De l’autre rive de la Méditerranée, l’école Camondo adresse une lettre d’amour à Beyrouth

Le palais de Lady Yvonne Cochrane a été placé sous la loupe d’un groupe d’architectes et de designers encadrés par Aline Asmar d’Amman, fondatrice de l’agence Culture in Architecture.

De l’autre rive de la Méditerranée, l’école Camondo adresse une lettre d’amour à Beyrouth

Les réflexions déclinées en croquis, dessins et rendus colorés durant le workshop. Photo DR

Quatre-vingts étudiants de la prestigieuse école d’architecture d’intérieur et de design Camondo Paris et Camondo Toulon ont été invités à contribuer à la reconstruction des zones sinistrées de Beyrouth en s’investissant dans la création. Le workshop, qui s’est déroulé du 10 au 21 mai à Toulon, a été initié par René-Jacques Mayer, directeur de Camondo et ancien directeur des Designer’s Days (le festival de design à Paris) et de la Manufacture nationale de Sèvres.

Pour ce programme, intitulé « Je vous écris de Toulon », René-Jacques Mayer a sollicité l’intervention de plusieurs professionnels qui ont collaboré avec les étudiants sur des pistes de réflexion et d’idées créatives autour de l’architecture d’intérieur, du design et de la scénographie. Parmi ces spécialistes, certains ont un lien étroit avec le Liban, tels l’architecte et fondatrice de l’agence Culture in Architecture Aline Asmar d’Amman ; les designers et concepteurs Marc Baroud, Marc Dibeh et Karim Chaya ; ainsi que l’artiste plasticien et cinéaste Arnold Pasquier et le spécialiste du design François Leblanc Di Cicilia qui était présent au Beirut Design Fair en septembre 2019. Par groupes de 15 à 16 personnes, les étudiants de 3e et de 4e année ont planché sur l’étude d’un système de mobilier facile à fabriquer avec des éléments récupérés après la double explosion du port le 4 août 2020 (groupe de Marc Dibeh) ; sur la conception d’un design spéculatif sur le site de la gare désaffectée de Beyrouth (groupe de Marc Baroud) ; sur la création de mobilier urbain en partenariat avec l’architecte libanais Karim Chaya, cofondateur de Acid Projects et Blat Chaya (groupe de François Leblanc) ; ou encore sur le travail d’écriture d’un poème audiovisuel adressé à la ville de Beyrouth (groupe d’Arnold Pasquier). Pour sa part, Aline Asmar d’Amman a convié son équipe à travailler sur le projet intitulé « Le palais Sursock, architecture de la mémoire », portant sur sa reconversion en musée et centre culturel. « Par son raffinement le plus total, cette demeure exprime la quintessence de l’architecture du Levant et évoque à mes yeux le retour aux origines. Elle est pour moi l’idéal rêvé de la maison libanaise, le symbole du patrimoine et de l’art de vivre au Liban », explique l’architecte à L’Orient-Le Jour.

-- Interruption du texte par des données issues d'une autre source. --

(* ===== verification/Executor.v ===== *)
(** * The five-phase executor (cpex-core/src/executor.rs)

    [execute] and its phases.  Payloads are an abstract type; handlers are a
    class over the world [W], as is the timer behind [tokio::time::timeout].
    The [&mut] locals of a phase and the circuit-breaker flags form
    [PhaseState].  Log lines are not modelled. *)

From S2P Require Import Prelude RustStd F64 Json Routing Orchestration ExtData Extensions.
From S2P Require Import PluginTypes Registry.

Local Open Scope string_scope.

(** ** Data *)

Record ExecutorConfig := mkExecutorConfig {
  xc_timeout_seconds : Z;
  xc_short_circuit_on_deny : bool
}.

Definition executor_config_default : ExecutorConfig := mkExecutorConfig 30 true.

Record ErasedResultFields (Pay : Type) := mkErased {
  ef_continue_processing : bool;
  ef_modified_payload : option Pay;
  ef_modified_extensions : option OwnedExtensions;
  ef_violation : option PluginViolation
}.
Arguments mkErased {Pay}.
Arguments ef_continue_processing {Pay}.
Arguments ef_modified_payload {Pay}.
Arguments ef_modified_extensions {Pay}.
Arguments ef_violation {Pay}.

(** [AnyHookHandler::invoke]: on success the extracted fields, [None] when the
    downcast of [extract_erased] fails. *)
Class HookHandler (H Pay W : Type) :=
  handler_invoke : H → Pay → Extensions → PluginContext → W →
    Result (option (ErasedResultFields Pay)) PluginError * PluginContext * W.

(** [timeout(dur, ..).await]: [Some] when the limit elapses for that plugin,
    with the context and world the cancelled call leaves. *)
Class Timer (W : Type) :=
  timer_elapses : W → Uuid → PluginContext → option (PluginContext * W).

Record PipelineResult (Pay : Type) := mkPipelineResult {
  pr_continue_processing : bool;
  pr_modified_payload : option Pay;
  pr_payload_modified : bool;
  pr_modified_extensions : option Extensions;
  pr_violation : option PluginViolation;
  pr_errors : list PluginErrorRecord;
  pr_metadata : option Value;
  pr_context_table : PluginContextTable
}.
Arguments mkPipelineResult {Pay}.
Arguments pr_continue_processing {Pay}.
Arguments pr_modified_payload {Pay}.
Arguments pr_payload_modified {Pay}.
Arguments pr_modified_extensions {Pay}.
Arguments pr_violation {Pay}.
Arguments pr_errors {Pay}.
Arguments pr_metadata {Pay}.
Arguments pr_context_table {Pay}.

Definition allowed_with {Pay} (payload : Pay) (extensions : Extensions)
    (context_table : PluginContextTable) : PipelineResult Pay :=
  mkPipelineResult true (Some payload) false (Some extensions) None [] None context_table.

Definition denied {Pay} (violation : PluginViolation) (extensions : Extensions)
    (context_table : PluginContextTable) : PipelineResult Pay :=
  mkPipelineResult false None false (Some extensions) (Some violation) [] None context_table.

Definition with_errors {Pay} (r : PipelineResult Pay) (errors : list PluginErrorRecord) :
    PipelineResult Pay :=
  mkPipelineResult (pr_continue_processing r) (pr_modified_payload r) (pr_payload_modified r)
    (pr_modified_extensions r) (pr_violation r) errors (pr_metadata r) (pr_context_table r).

Definition with_payload_modified {Pay} (r : PipelineResult Pay) (modified : bool) :
    PipelineResult Pay :=
  mkPipelineResult (pr_continue_processing r) (pr_modified_payload r) modified
    (pr_modified_extensions r) (pr_violation r) (pr_errors r) (pr_metadata r)
    (pr_context_table r).

Definition is_denied {Pay} (r : PipelineResult Pay) : bool := negb (pr_continue_processing r).

(** What a fire-and-forget task was spawned with. *)
Record BackgroundTask (H Pay : Type) := mkBackground {
  bt_plugin_name : string;
  bt_handler : H;
  bt_payload : Pay;
  bt_extensions : Extensions;
  bt_context : PluginContext
}.
Arguments mkBackground {H Pay}.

Les réflexions déclinées en croquis, dessins et rendus colorés durant le workshop. Photo DR

Pourquoi le palais Sursock ?

Aline Asmar d’Amman confie avoir maintenu des relations profondes d’amitié avec Lady Cochrane et garde un souvenir très ému de ses moments privilégiés auprès d’elle. « J’avais le plaisir, à chaque fois que j’atterrissais à Beyrouth, d’aller déjeuner ou prendre le thé en sa compagnie. Je la vois encore installée sur son canapé de velours vert à côté des arcades. Cet atelier de travail a été, d’une certaine façon, un hommage à cette dame militante de la première heure en faveur du patrimoine. C’est à notre tour de contribuer à la sauvegarde des maisons de Beyrouth, comme le fait merveilleusement Beirut Heritage Initiative en fédérant les compétences au sein d’une action unifiée au service de la ville. »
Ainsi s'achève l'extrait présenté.